Фонвизин очень ясно видит злоупотребления духовной власти и особенно зло католического воспитания. Замечательно, что, вступая на почву религии католической, Фонвизин сразу забывает о своем “благоразумии” и становится вольнодумцем, как бы вовсе не признавая религии вне православия. Вследствие этого он не щадит католическое духовенство.

Праздник Fête-Dieu[15] с его мистериями наводит Фонвизина на новые размышления, унижающие французов. Праздничное торжество состоит в шествии, во время которого Святые Тайны носимы бывают по городу в сопровождении народа. Знатные особы наряжаются все в костюмы. Один представляет Пилата, другой Каиафу, и так далее. Дамы и девицы одеты мироносицами. Народ, мещанство, конечно, тоже наряжается, изображая дьявола, чертей и так далее. Роли заранее распределяются и иногда переходят наследственно из рода в род. Во всем этом Фонвизин видит несомненное доказательство, что народ “пресмыкается во мраке глубочайшего невежества”. Что сказал бы француз-путешественник о русском народе, наблюдая наши народные обычаи, общение с домовыми, лешими и тому подобные игры, забавы карлов и переодевания в домах бояр и при дворе, заговоры и заклятия на мельницах и так далее?…

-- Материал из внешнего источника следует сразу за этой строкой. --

(** * HNSW vector index of realm-core: a shallow embedding and its properties

    The development follows [realm/index_hnsw.hpp], [realm/hnsw_config.hpp]
    and the implementation file of [HNSWIndex] function by function.

    Conventions of the embedding:
    - every C++ integer ([int], [int64_t], [size_t]) is a [Z]; wrap-around is
      written out where the code converts or multiplies;
    - an [ObjKey] is its [int64_t] value;
    - [std::unordered_map<int64_t, Node>] is a [gmap Z Node]; its iteration
      order (unspecified in C++) is the order of [map_to_list];
    - a [double] is an element of the carrier of [Float64], an interface with
      the arithmetic and comparisons the code uses;
    - a [std::priority_queue] is the list of its elements; [top] is an
      element that the comparator places before no other, the first such
      one of the list (the standard leaves the choice among equal keys open);
    - a method that can throw, or whose loop is bounded by fuel in the
      embedding, returns an [Outcome];
    - calls run one after the other: the readers-writer lock, the metrics
      counters and the timing are not kept. *)

From Stdlib Require Import ZArith List Bool Lia.
From stdpp Require Import base option list gmap sorting.

Local Open Scope Z_scope.

(** ** Doubles *)

(** The operations of [double] used by the index. [d_bits]/[d_of_bits] are
    the two [std::memcpy] between a [double] and an [int64_t]. *)
Class Float64 := {
  double : Type;
  d_zero : double;
  d_one : double;
  d_add : double → double → double;
  d_sub : double → double → double;
  d_mul : double → double → double;
  d_div : double → double → double;
  d_neg : double → double;
  d_sqrt : double → double;
  d_eqb : double → double → bool;
  d_lt : double → double → bool;
  d_le : double → double → bool;
  d_bits : double → Z;
  d_of_bits : Z → double
}.

(** What the proofs about ordering use of IEEE comparisons: on values that
    are not NaN, [<=] is a total preorder and [a < b] is the negation of
    [b <= a]. *)
Class Float64Order (F : Float64) := {
  d_le_trans : ∀ a b c, d_le a b = true → d_le b c = true → d_le a c = true;
  d_le_total : ∀ a b, d_le a b = true ∨ d_le b a = true;
  d_lt_le : ∀ a b, d_lt a b = negb (d_le b a)
}.

(** What the proofs about persistence use: copying the eight bytes of a
    double into an [int64_t] and back gives the double again. *)
Class Float64Bits (F : Float64) := {
  d_of_bits_bits : ∀ a, d_of_bits (d_bits a) = a
}.

(** Integer-valued stand-in used to run the definitions on concrete inputs:
    sums, products and the negative dot product are exact. *)
Definition ZFloat : Float64 := {|
  double := Z;
  d_zero := 0;
  d_one := 1;
  d_add := Z.add;
  d_sub := Z.sub;
  d_mul := Z.mul;
  d_div := Z.div;
  d_neg := Z.opp;
  d_sqrt := Z.sqrt;
  d_eqb := Z.eqb;
  d_lt := Z.ltb;
  d_le := Z.leb;
  d_bits := λ z, z;
  d_of_bits := λ z, z
|}.

(** ** Integer conversions *)

Definition to_int64 (z : Z) : Z := (z + 2 ^ 63) `mod` 2 ^ 64 - 2 ^ 63.
Definition to_size_t (z : Z) : Z := z `mod` 2 ^ 64.
Definition to_int (z : Z) : Z := (z + 2 ^ 31) `mod` 2 ^ 32 - 2 ^ 31.

Definition vsize {A : Type} (l : list A) : Z := Z.of_nat (length l).

(** ** Configuration ([realm/hnsw_config.hpp]) *)

Inductive DistanceMetric := Euclidean | Cosine | DotProduct.

(** [ml] and [random_seed] only feed [select_layer], whose result is an
    input of [insert] here; they are not kept. *)
Record HNSWIndexConfig := mkConfig {
  metric : DistanceMetric;
  M : Z;
  M0 : Z;
  ef_construction : Z;
  ef_search : Z;
  vector_dimension : Z
}.

(** [explicit HNSWIndexConfig(DistanceMetric dist_metric)] *)
Definition HNSWIndexConfig_new (dist_metric : DistanceMetric) : HNSWIndexConfig :=
  {| metric := dist_metric;
     M := 16;
     M0 := 32;
     ef_construction := 200;
     ef_search := 50;
     vector_dimension := 0 |}.

Definition set_vector_dimension (d : Z) (c : HNSWIndexConfig) : HNSWIndexConfig :=
  {| metric := metric c; M := M c; M0 := M0 c;
     ef_construction := ef_construction c; ef_search := ef_search c;
     vector_dimension := d |}.

(** The normalisation both constructors of [HNSWIndex] apply:
    [if (M0 == 0) M0 = M * 2; if (ef_search == 0) ef_search = max(64, M * 8)]. *)
Definition normalize_config (c : HNSWIndexConfig) : HNSWIndexConfig :=
  let m0 := if M0 c =? 0 then to_size_t (M c * 2) else M0 c in
  let efs := if ef_search c =? 0 then Z.max 64 (to_size_t (M c * 8)) else ef_search c in
  {| metric := metric c; M := M c; M0 := m0;
     ef_construction := ef_construction c; ef_search := efs;
     vector_dimension := vector_dimension c |}.

(** ** Block-arena storage *)

(** Modelled from the spec: [realm::Array] and [realm::Allocator] are not
    among the sources. The spec calls them a block arena exposing
    integer-indexed arrays referenced by opaque refs: an arena is a finite
    map from non-zero refs to arrays of 64-bit integers and a next free ref. *)
Record Alloc := mkAlloc {
  a_mem : gmap Z (list Z);
  a_next : Z
}.

(** [Array a(alloc); a.create(..); a.add(x)...; a.get_ref()]: the array with
    its final content is in the arena under a fresh ref. *)
Definition alloc_array (content : list Z) (a : Alloc) : Z * Alloc :=
  (a_next a, {| a_mem := <[a_next a := content]> (a_mem a); a_next := a_next a + 8 |}).
Arguments alloc_array : simpl never.

(** [Array::destroy] *)
Definition free_array (r : Z) (a : Alloc) : Alloc :=
  {| a_mem := delete r (a_mem a); a_next := a_next a |}.

(** [init_from_ref(ref)] followed by reads of the array. *)
Definition read_array (r : Z) (a : Alloc) : list Z := default [] (a_mem a !! r).

Section Index.
Context {F : Float64}.

(** ** Distance kernels *)

(** [v2[i]] for [i < v1.size()]: the kernels assume equal lengths; where
    [v2] is shorter the embedding reads [0.0]. *)
Fixpoint euclidean_sum (sum : double) (v1 v2 : list double) : double :=
  match v1 with
  | [] => sum
  | a :: v1' =>
      let diff := d_sub a (hd d_zero v2) in
      euclidean_sum (d_add sum (d_mul diff diff)) v1' (tl v2)
  end.

Definition euclidean_distance (v1 v2 : list double) : double :=
  d_sqrt (euclidean_sum d_zero v1 v2).

Fixpoint cosine_sums (dot norm1 norm2 : double) (v1 v2 : list double)
  : double * double * double :=
  match v1 with
  | [] => (dot, norm1, norm2)
  | a :: v1' =>
      let b := hd d_zero v2 in
      cosine_sums (d_add dot (d_mul a b)) (d_add norm1 (d_mul a a))
                  (d_add norm2 (d_mul b b)) v1' (tl v2)
  end.

Definition cosine_distance (v1 v2 : list double) : double :=
  let '(dot, norm1, norm2) := cosine_sums d_zero d_zero d_zero v1 v2 in
  if d_eqb norm1 d_zero || d_eqb norm2 d_zero then d_one
  else d_sub d_one (d_div dot (d_mul (d_sqrt norm1) (d_sqrt norm2))).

Строгий к философам, Фонвизин не менее строг и к простым смертным. “Правда, что и господа есть изрядные скотики. Надобно знать, что такой голи, каковы французы, нет на свете”. Экономию и простоту привычек он объясняет лишь скаредностью. Он никак не может понять, почему “того же достатка” люди, какие у нас по-барски живут, рады бы к русскому барину в слуги пойти, забывая совершенно даровой труд крепостных, которые одевают, обувают и кормят господ. “Белье столовое так мерзко, – пишет он, – что у знатных праздничное несравненно хуже того, которое у нас в бедных домах в будни подается”. Плохо верится в такое превосходство нашей опрятности. Кроме свидетельства Вигеля, которое приведено выше, имеется масса указаний на противное в журнальной сатире того времени. “Всякая всячина” так описывает дом одного помещика:

“Пришли сказать, что кушанье поставлено. Мы сели за стол, покрытый скатертью с дырами; салфетки же, по крайней мере уже служили за осьмью обедами да столько же за ужинами. На оловянной посуде счесть можно было, сквозь сколько рук она прошла: ибо всякого пальца знак напечатлен на ней остался”, и так далее.

вернуться

15

Тела Господня (фр.).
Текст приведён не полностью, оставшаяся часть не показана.